Thanks to everyone who’s been asking how everything went yesterday, I really appreciate it! Things seem to be heading towards answers, well kind of. I saw my oncologist and based on all of the symptoms I’ve been having, (brain issues, headaches, vision changes, pressure in my head, loss of feeling in my feet, and a bladder that won’t fully empty) they are starting to think that the chemo itself may be “attacking”, for lack of a better term, parts of my nervous system.

This isn’t quite as alarming as it sounds, it just means I would need to be put on a low dose of steroids for as long as I’m getting the chemo, so quite possibly the rest of my life. The only way to know for sure if this is what’s causing all of my issues is by ruling out a few other things, such as spinal fluid issues or changes in my brain tumor. I’ll see a neurologist quite soon and have an MRI and MRA because there was an area of “interest” on my last MRI that may be another aneurysm or changes in my tumor. They also may need to do a spinal tap to check my spinal fluid for…whatever spinal taps check for.
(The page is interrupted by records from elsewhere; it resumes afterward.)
(** [for _, out := range outs { out.Flush() }] from position [i] on *)
Fixpoint flushAll (i : nat) (outs : list nameAppender) (w : World) : World :=
  match outs with
  | [] => w
  | out :: rest =>
      let w0 := called (CInvoke MFlush) (with_actor (Some i) w) in
      flushAll (S i) rest (with_actor None (Appender_Flush (appender out) w0))
  end.

(** [for _, out := range outs { out.Destroy() }] from position [i] on *)
Fixpoint destroyAll (i : nat) (outs : list nameAppender) (w : World) : World :=
  match outs with
  | [] => w
  | out :: rest =>
      let w0 := called (CInvoke MDestroy) (with_actor (Some i) w) in
      destroyAll (S i) rest (with_actor None (Appender_Destroy (appender out) w0))
  end.

Definition flush (log : BaseLogger) (w : World) : Res (BaseLogger * World) :=
  r <-- drain (queue (msgChan log)) log w;;
  Ok (r.1, flushAll 0 (appenders r.1) r.2).

Definition wgAdd (n : Z) (log : BaseLogger) : Res BaseLogger :=
  if wg log + n <? 0 then Panic NegativeWaitGroup else Ok (set_wg (wg log + n) log).

Definition closeChans (log : BaseLogger) : Res BaseLogger :=
  c1 <-- close (msgChan log);;
  let log1 := set_msgChan c1 log in
  c2 <-- close (singalChan log1);;
  Ok (set_singalChan c2 log1).

Definition Flush (log : BaseLogger) (w : World) : Returns :=
  if async log then Ok (log, w, [ASendSignal "flush"; AWait; AAdd 1])
  else r <-- flush log w;; Ok (r.1, r.2, []).

Definition Close (log : BaseLogger) (w : World) : Returns :=
  if async log then Ok (log, w, [ASendSignal "close"; AWait; ACloseChans])
  else
    r <-- flush log w;;
    let w1 := destroyAll 0 (appenders r.1) r.2 in
    log2 <-- closeChans (set_appenders [] r.1);;
    Ok (log2, w1, []).

(** [Async]: the caller's part; the goroutine it starts is [startLogging]. *)
Definition Async (log : BaseLogger) : Res BaseLogger :=
  wgAdd 1 {| level := level log; enableFuncCallDepth := enableFuncCallDepth log;
             loggerFuncCallDepth := loggerFuncCallDepth log; msgChan := msgChan log;
             appenders := appenders log; async := true; logMsgPool := true;
             singalChan := singalChan log; wg := wg log |}.

(** *** The goroutine [startLogging]

    One turn of its loop is one of the two cases of the [select].  A
    case is ready when its channel holds a value or is closed (a closed
    channel yields the zero value: a nil message, the empty string). *)
Definition caseMsg (log : BaseLogger) (w : World) : option (Res (BaseLogger * World)) :=
  match queue (msgChan log) with
  | m :: q' =>
      let log0 := set_msgChan (with_queue q' (msgChan log)) log in
      Some (r <-- writeToAppender log0 (lm_when m) (lm_msg m) (lm_level m) w;;
            _ <-- poolPut r.1;;
            Ok r)
  | [] => if closed (msgChan log) then Some (Panic NilDereference) else None
  end.

(** What follows the receipt of [sg]; the boolean is [gameOver]. *)
Definition onSignal (sg : string) (log : BaseLogger) (w : World)
  : Res (BaseLogger * World * bool) :=
  r <-- flush log w;;
  let '(log1, w1, gameOver) :=
    if String.eqb sg "close"
    then (set_appenders [] r.1, destroyAll 0 (appenders r.1) r.2, true)
    else (r.1, r.2, false) in
  log2 <-- wgAdd (-1) log1;;
  Ok (log2, w1, gameOver).

Definition caseSignal (log : BaseLogger) (w : World)
  : option (Res (BaseLogger * World * bool)) :=
  match queue (singalChan log) with
  | sg :: q' =>
      Some (onSignal sg (set_singalChan (with_queue q' (singalChan log)) log) w)
  | [] => if closed (singalChan log) then Some (onSignal "" log w) else None
  end.

(** *** The process: one goroutine that calls the logger, and the
    goroutines the logger starts

    [script] is what the caller has still to call, [pending] what is
    left of the call it is in, [workers] the number of [startLogging]
    goroutines that have not returned. *)
Inductive Op :=
  | OpFatal (text : string)
  | OpError (text : string)
  | OpWarn (text : string)
  | OpInfo (text : string)
  | OpDebug (text : string)
  | OpFlush
  | OpClose
  | OpSetLevel (l : Z)
  | OpEnableFuncCallDepath (d : bool)
  | OpSetLogFuncCallDepth (d : Z)
  | OpAsync
  | OpSetAppender (appenderName config : string).

Record Sys := {
  log : BaseLogger;
  world : World;
  script : list Op;
  pending : list Action;
  workers : nat;
  appenderMap : gmap string createAppender
}.

Inductive Outcome :=
  | Next (s : Sys)
  | Crash (p : PanicKind).

Definition outcome (s : Sys) (script' : list Op) (nworkers : nat)
    (r : Returns) : Outcome :=
  match r with
  | Ok (log', w', acts) =>
      Next {| log := log'; world := w'; script := script'; pending := acts;
              workers := nworkers; appenderMap := appenderMap s |}
  | Panic p => Crash p
  end.

(** The caller enters its next method. *)
Definition enter (op : Op) (rest : list Op) (s : Sys) : Outcome :=
  let l := log s in
  let w := world s in
  match op with
  | OpFatal text => outcome s rest (workers s) (Fatal l text w)
  | OpError text => outcome s rest (workers s) (Error l text w)
  | OpWarn text => outcome s rest (workers s) (Warn l text w)
  | OpInfo text => outcome s rest (workers s) (Info l text w)
  | OpDebug text => outcome s rest (workers s) (Debug l text w)
  | OpFlush => outcome s rest (workers s) (Flush l w)
  | OpClose => outcome s rest (workers s) (Close l w)
  | OpSetLevel lv => outcome s rest (workers s) (Ok (SetLevel l lv, w, []))
  | OpEnableFuncCallDepath d =>
      outcome s rest (workers s) (Ok (EnableFuncCallDepath l d, w, []))
  | OpSetLogFuncCallDepth d =>
      outcome s rest (workers s) (Ok (SetLogFuncCallDepth l d, w, []))
  | OpAsync =>
      outcome s rest (S (workers s)) (l' <-- Async l;; Ok (l', w, []))
  | OpSetAppender n config =>
      let '(_, l', w') := SetAppender (appenderMap s) l n config w in
      outcome s rest (workers s) (Ok (l', w', []))
  end.

Definition sent (m : logMsg) (w : World) : World :=
  called (CSend (lm_when m) (lm_msg m) (lm_level m)) w.

(** One blocking statement of the caller; [None] while it has to wait.
    A send on a channel without buffer goes through when a goroutine is
    at the [select] to receive it, which then handles the message. *)
Definition perform (a : Action) (nworkers : nat) (l : BaseLogger) (w : World)
  : option (Res (BaseLogger * World)) :=
  match a with
  | ASendMsg m =>
      let c := msgChan l in
      if closed c then Some (Panic SendOnClosedChannel)
      else if (length (queue c) <? cap c)%nat then
        Some (Ok (set_msgChan (with_queue (queue c ++ [m]) c) l, sent m w))
      else if (cap c =? 0)%nat && (0 <? nworkers)%nat then
        Some (r <-- writeToAppender l (lm_when m) (lm_msg m) (lm_level m) (sent m w);;
              _ <-- poolPut r.1;;
              Ok r)
      else None
  | ASendSignal sg =>
      let c := singalChan l in
      if closed c then Some (Panic SendOnClosedChannel)
      else if (length (queue c) <? cap c)%nat then
        Some (Ok (set_singalChan (with_queue (queue c ++ [sg]) c) l, w))
      else None
  | AWait => if wg l =? 0 then Some (Ok (l, w)) else None
  | AAdd n => Some (l' <-- wgAdd n l;; Ok (l', w))
  | ACloseChans => Some (l' <-- closeChans l;; Ok (l', w))
  end.

Inductive Move :=
  | MCaller                      (* the caller's next statement *)
  | MCaseMsg                     (* startLogging: case msg := <-log.msgChan *)
  | MCaseSignal                  (* startLogging: case sg := <-log.singalChan *)
  | MClock (t : time.Time)       (* time passes *)
  | MSweep.                      (* a pending deleteOldLog runs *)

(** [None]: the move is not enabled in [s]. *)
Definition move (mv : Move) (s : Sys) : option Outcome :=
  match mv with
  | MCaller =>
      match pending s with
      | a :: acts =>
          match perform a (workers s) (log s) (world s) with
          | Some (Ok (l', w')) =>
              Some (Next {| log := l'; world := w'; script := script s; pending := acts;
                            workers := workers s; appenderMap := appenderMap s |})
          | Some (Panic p) => Some (Crash p)
          | None => None
          end
      | [] =>
          match script s with
          | op :: rest => Some (enter op rest s)
          | [] => None
          end
      end
  | MCaseMsg =>
      if (0 <? workers s)%nat then
        match caseMsg (log s) (world s) with
        | Some (Ok (l', w')) =>
            Some (Next {| log := l'; world := w'; script := script s;
                          pending := pending s; workers := workers s;
                          appenderMap := appenderMap s |})
        | Some (Panic p) => Some (Crash p)
        | None => None
        end
      else None
  | MCaseSignal =>
      if (0 <? workers s)%nat then
        match caseSignal (log s) (world s) with
        | Some (Ok (l', w', gameOver)) =>
            Some (Next {| log := l'; world := w'; script := script s;
                          pending := pending s;
                          workers := if gameOver then pred (workers s) else workers s;
                          appenderMap := appenderMap s |})
        | Some (Panic p) => Some (Crash p)
        | None => None
        end
      else None
  | MClock t =>
      Some (Next {| log := log s; world := with_now t (world s); script := script s;
                    pending := pending s; workers := workers s;
                    appenderMap := appenderMap s |})
  | MSweep =>
      match goroutines (world s) with
      | f :: rest =>
          Some (Next {| log := log s;
                        world := file.deleteOldLog f (with_goroutines rest (world s));
                        script := script s; pending := pending s;
                        workers := workers s; appenderMap := appenderMap s |})
      | [] => None
      end
  end.

(** A schedule is the list of moves the process makes; a move that is
    not enabled when its turn comes is passed over. *)
Fixpoint run (schedule : list Move) (s : Sys) : Outcome :=
  match schedule with
  | [] => Next s
  | mv :: rest =>
      match move mv s with
      | Some (Next s') => run rest s'
      | Some (Crash p) => Crash p
      | None => run rest s
      end
  end.

End Logger.
Arguments cap {A} c.
Arguments queue {A} c.
Arguments closed {A} c.
End logg.

(** ** What the properties speak of *)
Module obs.
Import os.

(** The file appender goes into [doRotate], whose first statement is the
    [os.Lstat] of the live file, before anything else it does in [w]. *)
Definition attempts_rotation (f : fileLogWriter) (w w' : World) : Prop :=
  exists rest, trace w' = trace w ++ (actor w, CLstat (Filename f)) :: rest.

(** The open file of [f] takes a write: it is open, its inode is there
    and the system does not refuse. *)
Definition writable (f : fileLogWriter) (w : World) : Prop :=
  exists h ino nd, fileWriter f = Some h /\ live (Some h) w = Some ino
                   /\ inodes w !! ino = Some nd
                   /\ forall b, refuses w (CWrite h b) = false.

(** The line the file appender makes of a message. *)
Definition fileLine (when : time.Time) (msg : string) : string :=
  time.Format when stampLayout +:+ msg +:+ nl.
I’m just taking it a step at a time, an appointment at a time. The good news was that neither my oncologist nor his fellow (resident?) thought that my symptoms were due to my brain tumor growing or changing, so that’s quite a relief! As odd as it sounds, I’d rather just keep that little turd in there and it be inactive than have to go in after it and all the junk that that entails.

I’ll also see an endocrinologist about my thyroid next week and hopefully get my MRA and MRI studies done then too.

Oh, and I’ve caught another cold.

Haha, what a life this is! It is certainly never boring, that’s for sure. For me, it’s so much easier when we have answers, even when the answers are hard. It’s particularly difficult for me when there are so many question marks and so many things up in the air. But I was told in the beginning of this by a very wise man that things like this either make you bitter or make you better. I’m choosing to go with better. With God’s help, this can be a time of spiritual growth, it doens’t just have to be a foggy mess of questions. No matter where I’m at in the physical part of this journey, I’m continuing each day to let God guide my steps, even when I cannot see at all in front of me.